During the Victorian age there was a surge of interest in the Celtic queen Boudicca. Boudicca led a British uprising against the occupying forces of the Roman Empire in A.D. 60 or 61. Boudicca’s name means “victorious,” or Victoria, and Queen Victoria was keen to associate herself with her heroic namesake. Queen Victoria’s Poet Laureate, Alfred, Lord Tennyson, wrote a poem, “Boadicea”, and the warship HMS Boadicea launched in 1875.
Prince Albert commissioned a superbly fierce statue of Boudicca and her daughters which still stands outside the Houses of Parliament in London. Ironically, the symbol of British resistance against imperial power stands tall in the center of the very city she raised to the ground. What would she have made of Victoria, Empress of India and head of the Imperial army?

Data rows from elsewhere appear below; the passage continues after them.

Lemma step_pipeline (line : vin_line) (o : op) :
  single_buffered (output line) ->
  frozen_consistent (output line) ->
  idle_empty (output line) ->
  is_queue_or_irq o = true ->
  map ptr (map fst (returned (snd (step line o))))
  ++ map ptr (pipeline (output (fst (step line o))))
  = map ptr (pipeline (output line)) ++ map ptr (queued [o])
  /\ Forall (fun r => snd r = VB2_BUF_STATE_DONE)
            (returned (snd (step line o))).
Proof.
  intros (Hs & Ha & Hb) [J1 J2] HI Ho.
  destruct o as [| |buf|ts| |st]; try discriminate; cbn [step].
  - rewrite vin_queue_buffer_returns_nothing.
    split; [|constructor].
    destruct line as [i [a b0 b1 lb p r s q] sc pc]; simpl in *; subst.
    unfold idle_empty in HI; simpl in HI.
    unfold vin_queue_buffer, vin_buf_update_on_new, vin_output_init_addrs,
      pipeline; simpl.
    destruct s; try congruence; frozen_cases J1 J2; subst;
      try list_solve.
    + destruct (HI eq_refl) as [-> ->]. list_solve.
    + destruct lb; list_solve.
  - assert (Hgate :
      vin_buffer_done line ts = (line, []) ->
      map ptr (map fst (returned (snd (vin_buffer_done line ts))))
      ++ map ptr (pipeline (output (fst (vin_buffer_done line ts))))
      = map ptr (pipeline (output line))
        ++ map ptr (queued [op_buffer_done ts])
      /\ Forall (fun r => snd r = VB2_BUF_STATE_DONE)
                (returned (snd (vin_buffer_done line ts)))).
    { intros ->. simpl. rewrite app_nil_r. split; [reflexivity|].
      apply Forall_nil. }
    destruct (state (output line)) eqn:Hst;
      try (apply Hgate; unfold vin_buffer_done; rewrite Hst; reflexivity);
      clear Hgate;
      rewrite vin_buffer_done_active by congruence; cbn [fst snd];
      rewrite returned_done_map;
      (split;
       [ rewrite map_fst_pair, stamp_queue_ptr;
         destruct line as [i [a b0 b1 lb p r s q] sc pc];
         unfold pipeline; list_solve
       | apply Forall_map, Forall_forall; reflexivity ]).
  - rewrite vin_change_buffer_returns_nothing.
    split; [|constructor].
    destruct line as [i [a b0 b1 lb p r s q] sc pc]; simpl in *; subst.
    unfold vin_change_buffer, pipeline; simpl.
    destruct s; try congruence; frozen_cases J1 J2; subst;
      try list_solve.
    destruct b0 as [x0|], p as [|nb rest]; list_solve.
Qed.

Lemma step_pipeline_done_state (line : vin_line) (ts : Z) :
  Forall (fun r => snd r = VB2_BUF_STATE_DONE)
         (returned (snd (vin_buffer_done line ts))).
Proof.
  destruct (state (output line)) eqn:Hst;
    try (rewrite vin_buffer_done_active by congruence; cbn [snd];
         rewrite returned_done_map;
         apply Forall_map, Forall_forall; reflexivity);
    unfold vin_buffer_done; rewrite Hst; apply Forall_nil.
Qed.

Lemma step_frozen_consistent (line : vin_line) (o : op) :
  frozen_consistent (output line) ->
  keeps_stream o = true ->
  frozen_consistent (output (fst (step line o))).
Proof.
  intros HJ Ho.
  destruct o as [| |buf|ts| |st]; try discriminate; cbn [step].
  - apply (vin_queue_buffer_conserves line buf 0%nat HJ).
  - apply (vin_buffer_done_conserves line ts 0%nat HJ).
  - apply (vin_change_buffer_conserves line 0%nat HJ).
  - apply (vin_flush_buffers_conserves line st 0%nat).
Qed.

Lemma queued_cons (o : op) (ops : list op) :
  queued (o :: ops) = queued [o] ++ queued ops.
Proof. unfold queued. simpl. rewrite app_nil_r. reflexivity. Qed.

Lemma is_queue_or_irq_keeps_stream (o : op) :
  is_queue_or_irq o = true -> keeps_stream o = true.
Proof. destruct o; simpl; congruence. Qed.
(** Two valid numbers that are not negative and have the same value,
    other than zero, are the same number. *)
Lemma SF2Z_inj (x y : spec_float) :
  valid_binary x = true → valid_binary y = true →
  SFfinite_nonneg x = true → SFfinite_nonneg y = true →
  SF2Z x = SF2Z y → (0 < SF2Z x)%Z → x = y.
Proof.
  intros Hvx Hvy Hx Hy Heq Hpos.
  pose proof (SFcompare_value x y Hvx Hvy Hx Hy) as Hc.
  rewrite Heq, Z.compare_refl in Hc.
  destruct x as [sx| | |[] mx ex], y as [sy| | |[] my ey]; try done;
    cbn [SF2Z cond_Zopp] in *; try lia.
  cbn [SFcompare] in Hc. injection Hc as Hc.
  destruct (Z.compare_spec ex ey) as [->|?|?]; [|done|done].
  rewrite Pos.compare_cont_spec in Hc.
  destruct (Pos.compare_spec mx my) as [->|?|?]; done.
Qed.

Lemma fexp_eq (k : Z) : fexp prec emax k = Z.max (k - 53) (-1074).
Proof. reflexivity. Qed.

(** The number of binary digits pins a number between two powers. *)
Lemma digits2_unique (m : positive) (d : Z) :
  (2 ^ (d - 1) ≤ Z.pos m < 2 ^ d)%Z → (1 ≤ d)%Z → Z.pos (digits2_pos m) = d.
Proof.
  intros [Hlo Hhi] Hd. pose proof (digits2_pos_bounds m) as [Hlo' Hhi'].
  destruct (Z.lt_trichotomy (Z.pos (digits2_pos m)) d) as [Hlt|[->|Hgt]]; [|done|].
  - assert (2 ^ Z.pos (digits2_pos m) ≤ 2 ^ (d - 1))%Z
      by (apply Z.pow_le_mono_r; lia). lia.
  - assert (2 ^ d ≤ 2 ^ (Z.pos (digits2_pos m) - 1))%Z
      by (apply Z.pow_le_mono_r; lia). lia.
Qed.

The Roman historian Dio Cassius, states of Boudicca, “In stature she was very tall, in appearance most terrifying, in the glance of her eye most fierce, and her voice was harsh; a great mass of the tawniest hair fell to her hips; around her neck was a large golden necklace.”
Imagine such a woman beside the short, stout Victoria in her black gown and trademark miniature crown. They could not be more different, yet both wielded great armies to devastating effect against their enemies.
If only Prince Albert had commissioned a statue of Victoria driving a charging chariot through the streets of London. Now, that would be a sight to see!